Plan — LiveKit voice for Cally

Context

Cally (the AI assistant on caladriushealth.ai) is text-only today. The repo was deliberately built to grow a voice runtime: prompt.js already has a fully written channel: 'voice' branch (spoken read-back of phone/email, acronym pronunciation, language hint), the VoiceButton exists but is disabled, and @cally/brain's own description calls it the "single source of truth imported by every Cally runtime (text Worker today; voice agent later)."
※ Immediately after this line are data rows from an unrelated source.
(** On a matching grid with at least one cell, for a sample rate of at
    least 1, the payload holds the frames of the frame loop, the number of
    frames, the sample rate and the grid as (width, height).  Its
    [burned_pixels] name exactly the cells whose burn time in the matrix of
    the map script and the exporter is at least 0, in row-major order, each
    with the projected centre of the cell and that burn time; so the list
    is as long as the exporter's list of features.  [pixel_size] is the
    extent of one cell in degrees. *)
Theorem payload_contents (self : Coordinates F) (fm : FireMap) (sample_rate : Z) :
  wf_fire_map fm -> grid_matches self fm ->
  (0 < fm_height fm)%nat -> (0 < fm_width fm)%nat ->
  1 <= sample_rate -> shape0 fm <= 2 ^ 31 ->
  exists d,
    Payload.prepare_animation_data self fm sample_rate = Ok d /\
    Animation.prepare_animation_frames self fm sample_rate =
      Ok (Payload.frames d) /\
    Payload.total_frames d = shape0 fm /\
    Payload.sample_rate d = sample_rate /\
    Payload.grid d = (Z.of_nat (fm_width fm), Z.of_nat (fm_height fm)) /\
    Payload.pixel_size d =
      (fdiv (delta_lat self) (of_int (grid_height self)),
       fdiv (delta_lon self) (of_int (grid_width self))) /\
    Forall2
      (fun p c =>
         Animation.pixel_to_latlon self (fst (fst c)) (snd (fst c)) =
           Ok (Payload.lat p, Payload.lon p) /\
         Payload.time p = snd c)
      (Payload.burned_pixels d)
      (ignited_cells (_compute_burn_time_matrix fm)) /\
    Z.of_nat (length (Payload.burned_pixels d)) =
      count_ignited (_compute_burn_time_matrix fm).
Proof.
  intros Hwf [Hgh Hgw] Hh Hw Hs HT.
  destruct (sampler_succeeds self fm sample_rate Hwf (conj Hgh Hgw) Hs)
    as [frames Ea].
  unfold Payload.prepare_animation_data. cbv zeta. rewrite Ea. cbn [bind].
  rewrite (payload_matrix self fm Hgh Hgw Hwf HT). cbn [bind].
  rewrite (payload_pixels self fm Hgh Hgw _ (burn_time_shape fm Hwf)).
  cbn [bind]. rewrite !py_fdiv_int_ok by lia. cbn [bind].
  eexists. split; [reflexivity|].
  cbn [Payload.frames Payload.total_frames Payload.sample_rate Payload.grid
       Payload.pixel_size Payload.burned_pixels].
  split; [reflexivity|]. split; [reflexivity|]. split; [reflexivity|].
  split; [now rewrite Hgh, Hgw|]. split; [reflexivity|].
  split.
  - apply Forall2_map_self. intros [[x y] v].
    cbn [fst snd burned_pixel_of Payload.lat Payload.lon Payload.time].
    rewrite (pixel_center_ok self x y) by lia.
    split; [|reflexivity]. now destruct (cell_center self (x, y)).
  - rewrite length_map. apply ignited_cells_length.
Qed.

End PayloadContents.
Section PayloadEdges.
Context {F : Type} {ops : PyFloat F}.

Lemma payload_before_division (self : Coordinates F) (fm : FireMap) :
  wf_fire_map fm -> grid_matches self fm ->
  exists m ps,
    Payload.burn_time_matrix self fm = Ok m /\
    Payload.burned_pixels_with_time self m = Ok ps.
Proof.
  intros Hwf [Hgh Hgw].
  unfold Payload.burn_time_matrix, np_full_shape.
  assert (E1 : (grid_height self <? 0) = false) by (apply Z.ltb_ge; lia).
  assert (E2 : (grid_width self <? 0) = false) by (apply Z.ltb_ge; lia).
  rewrite E1, E2. cbn [orb bind]. rewrite Hgh, Hgw, !Nat2Z.id.
  unfold range_upto at 1, shape0. rewrite Nat2Z.id.
  rewrite (payload_matrix_loop fm Hwf (fm_frames fm) 0 _ (fun i => eq_refl)
             (has_shape_np_full _ _ (-1))).
  do 2 eexists. split; [reflexivity|].
  pose proof (payload_pixels self fm) as Hpix.
  apply (Hpix Hgh Hgw).
  apply burn_loop_wide_shape; [exact Hwf|apply has_shape_np_full].
Qed.

(** On a grid without cells (height 0 or width 0, in the configuration and
    in the array alike) [prepare_animation_data] raises
    [ZeroDivisionError] for every sample rate of at least 1: no cell is
    projected, but [pixel_size] divides the extent of the area by the grid's
    height and width. *)
Theorem payload_empty_grid (self : Coordinates F) (fm : FireMap)
    (sample_rate : Z) :
  wf_fire_map fm -> grid_matches self fm -> 1 <= sample_rate ->
  (fm_height fm = 0 \/ fm_width fm = 0)%nat ->
  Payload.prepare_animation_data self fm sample_rate = Raise ZeroDivisionError.
Proof.
  intros Hwf Hgrid Hs Hempty.
  destruct (sampler_succeeds self fm sample_rate Hwf Hgrid Hs) as [frames Ea].
  destruct (payload_before_division self fm Hwf Hgrid) as (m & ps & Eb & Ec).
  unfold Payload.prepare_animation_data. cbv zeta.
  rewrite Ea. cbn [bind]. rewrite Eb. cbn [bind]. rewrite Ec. cbn [bind].
  destruct Hgrid as [Hgh Hgw]. unfold py_fdiv_int.
  destruct (Nat.eq_dec (fm_height fm) 0) as [Hh0|Hh0].
  - rewrite Hgh, Hh0. reflexivity.
  - assert (Hw0 : fm_width fm = 0%nat) by lia.
    assert (E : (grid_height self =? 0) = false) by (apply Z.eqb_neq; lia).
    rewrite E. cbn [bind]. rewrite Hgw, Hw0. reflexivity.
Qed.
This plan adds real-time voice: a visitor clicks Voice, speaks to Cally in English/Hindi/other Indian languages, and Cally answers aloud — same persona, same knowledge base, same capture_lead flow — over WebRTC.
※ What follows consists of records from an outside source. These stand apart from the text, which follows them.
(** X10: when the engine fails to create the container, [runContainer]
    returns that error and makes no further call. *)
Theorem create_failure_stops w tr e w1 :
  ContainerCreate cli cfg host w = (inr e, w1) ->
  docker.runContainer cli imageName volumes ports (w, tr) =
  (Failed e, (w1, tr ++ [CallContainerCreate cfg host])).
Proof using Hports.
  intros Hc. unfold docker.runContainer. rewrite Hports. fold cfg host.
  rewrite (bind_returned _ _ _ _ _ (call_result _ _ _ _ _ _ Hc)). reflexivity.
Qed.

(** X11: when the engine fails to start the container, [runContainer]
    returns that error without waiting for the container or asking for
    its logs. *)
Theorem start_failure_stops w tr id w1 e w2 :
  ContainerCreate cli cfg host w = (inl id, w1) ->
  ContainerStart cli id w1 = (Some e, w2) ->
  docker.runContainer cli imageName volumes ports (w, tr) =
  (Failed e, (w2, tr ++ [CallContainerCreate cfg host; CallContainerStart id])).
Proof using Hports.
  intros Hc Hs. unfold docker.runContainer. rewrite Hports. fold cfg host.
  rewrite (bind_returned _ _ _ _ _ (call_result _ _ _ _ _ _ Hc)).
  rewrite (bind_returned _ _ _ _ _ (call_result _ _ _ _ _ _ Hs)).
  rewrite <- app_assoc. reflexivity.
Qed.

(** X12: when the engine returns a container id of fewer than 12 bytes,
    [runContainer] panics on [resp.ID[:12]] once the container is started:
    nothing is printed, waited for or logged. *)
Theorem short_id_panics w tr id w1 w2 :
  ContainerCreate cli cfg host w = (inl id, w1) ->
  ContainerStart cli id w1 = (None, w2) ->
  String.length id < 12 ->
  docker.runContainer cli imageName volumes ports (w, tr) =
  (Panicked, (w2, tr ++ [CallContainerCreate cfg host; CallContainerStart id])).
Proof using Hports.
  intros Hc Hs Hlen. unfold docker.runContainer. rewrite Hports. fold cfg host.
  rewrite (bind_returned _ _ _ _ _ (call_result _ _ _ _ _ _ Hc)).
  rewrite (bind_returned _ _ _ _ _ (call_result _ _ _ _ _ _ Hs)).
  unfold slice_to. destruct (Nat.leb_spec 12 (String.length id)); [lia|].
  rewrite <- app_assoc. reflexivity.
Qed.

(** X13: once the container is started, the run prints the first 12
    bytes of its id, asks for the wait and then for the logs, and ends as
    the wait says: with the error received from the error channel, and
    with no error on a nil error or a status.  A failure to get the logs
    changes nothing but that no log copy is started. *)
Theorem started_run_ends_with_wait w tr id w1 w2 res w3 lerr w4 :
  ContainerCreate cli cfg host w = (inl id, w1) ->
  ContainerStart cli id w1 = (None, w2) ->
  12 <= String.length id ->
  ContainerWait cli id w2 = (res, w3) ->
  ContainerLogs cli id w3 = (lerr, w4) ->
  docker.runContainer cli imageName volumes ports (w, tr) =
  (wait_outcome res,
   (w4, tr ++ [CallContainerCreate cfg host; CallContainerStart id;
               started_line (String.substring 0 12 id);
               CallContainerWait id; CallContainerLogs id] ++
              match lerr with None => [GoCopyLogs id] | Some _ => [] end)).
Proof using Hports.
  intros Hc Hs Hlen Hw Hl. unfold docker.runContainer. rewrite Hports. fold cfg host.
  rewrite (bind_returned _ _ _ _ _ (call_result _ _ _ _ _ _ Hc)).
  rewrite (bind_returned _ _ _ _ _ (call_result _ _ _ _ _ _ Hs)).
  unfold slice_to. destruct (Nat.leb_spec 12 (String.length id)); [|lia].
  unfold bind at 1. unfold tell at 1. cbn [fst snd].
  rewrite (bind_returned _ _ _ _ _ (call_result _ _ _ _ _ _ Hw)).
  rewrite (bind_returned _ _ _ _ _ (call_result _ _ _ _ _ _ Hl)).
  unfold started_line, wait_outcome.
  destruct lerr as [le|], res as [[e|]|]; unfold bind, tell, ret, fail; cbn [fst snd];
    rewrite <- ?app_assoc; reflexivity.
Qed.

End Run.

Section Build.
Context {W : Type}.
Variable cli : Client W.
Variables (base : layers.Layer) (selected : list layers.Layer) (tag : string).
Hypothesis Htag : docker.calculateTag base selected = Some tag.

Let imageName := "aig-image:" +:+ tag.
Let dockerfile := docker.generateDockerfile base selected.
Let options := build_options dockerfile imageName.
Let building := Printf ("Building image " +:+ imageName +:+ "..." +:+ newline).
Decisions locked with the user: LiveKit Cloud free tier (managed SFU); Sarvam AI for STT+TTS (Indian-language-native); Claude Haiku stays the brain; multilingual from day one.
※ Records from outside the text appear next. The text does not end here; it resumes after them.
(** * MCP debug servers: dispatch, HTTP proxy tool and session lifecycle

    A shallow embedding of the two server scripts of the repository,
    [mcpserver.py] and [TestHttpToolsMcpServer.py], and the properties of
    their tool dispatch, of the [fetch_api_data] handler and of the shared
    [aiohttp] session.

    Layout:
    - [Py]: the fragment of Python the handlers run on (JSON-shaped values,
      insertion-ordered dicts, truthiness, [in], item assignment,
      exceptions);
    - [Runtime]: what the scripts obtain from libraries and from the outside
      world ([str.upper], [json.dumps], the clock, the remote HTTP peer);
    - [mcp_types]: [Tool], [Resource], [TextContent];
    - [mcpserver] and [TestHttpToolsMcpServer]: one module per script. *)

From Stdlib Require Import ZArith String Ascii List Bool Lia.
From Stdlib Require Import Floats.SpecFloat.
From stdpp Require Import base list strings pretty.
Import ListNotations.
Local Open Scope string_scope.
Set Warnings "-register-all".

(** ** Python values and exceptions *)

Module Py.

(** Values a JSON-decoded argument mapping can hold.  Strings are byte
    strings (the UTF-8 encoding of the Python [str]); a [dict] keeps its
    insertion order, which is the order [json.dumps] prints. *)
Inductive pyval : Type :=
| PNone
| PBool (b : bool)
| PInt (z : Z)
| PFloat (f : spec_float)
| PStr (s : string)
| PList (l : list pyval)
| PDict (d : list (string * pyval)).

Definition dict : Type := list (string * pyval).

(** [d.get(k)] as an option; the first binding of [k] is the binding. *)
Fixpoint dict_lookup (d : dict) (k : string) : option pyval :=
  match d with
  | [] => None
  | (k', v) :: rest => if String.eqb k' k then Some v else dict_lookup rest k
  end.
TCO model — lowest total cost of ownership

For a bursty, low-volume marketing widget the cheapest shape is pay-per-use, $0 when idle, no fixed monthly bill, no GPU: LiveKit Cloud free tier covers low volume; Sarvam + Claude bill only per actual conversation (cents). Self-hosting STT/TTS was rejected because good multilingual speech needs an always-on GPU (the prod box is CPU-only) — a fixed cost that would exceed the pay-per-use API spend at this volume, and hurt latency. Revisit only if sustained volume ever makes a GPU cheaper than the API spend (instrument usage first).

Component	Self-host cost	Pay-per-use	Verdict
LiveKit SFU (media relay)	Free, CPU-only — but ops + public WebRTC ingress	Free tier, per-minute at scale	Cloud free tier — zero ops at this volume
STT + TTS (Sarvam)	Always-on GPU (new fixed $$$) + lower Indian-lang quality	≈$0 idle, cents/call, best quality	Pay-per-use wins
LLM (Claude Haiku)	GPU + loses persona/brand	Fractions of a cent/turn	Keep Claude

Unified transcript (key UX)

A voice conversation streams into the same Cally chat transcript as text — the visitor's spoken words (live STT) and Cally's spoken replies appear as the same message bubbles, streaming just like text chat. Voice is a mode inside the existing panel, not a separate view; both write to one shared messages state and reuse the existing bubble rendering.

Why this shape

Claude has no speech-to-speech model, so voice is a pipeline: mic → STT → Claude → TTS → speaker. LiveKit's Agents framework wires that loop (VAD, turn-taking, barge-in). The agent must be a persistent process, so it cannot be a Cloudflare Worker — it runs as a container on the prod podman box (teqnirvana), connecting outbound to LiveKit Cloud (no inbound ports). The Worker stays, shrunk to minting room tokens.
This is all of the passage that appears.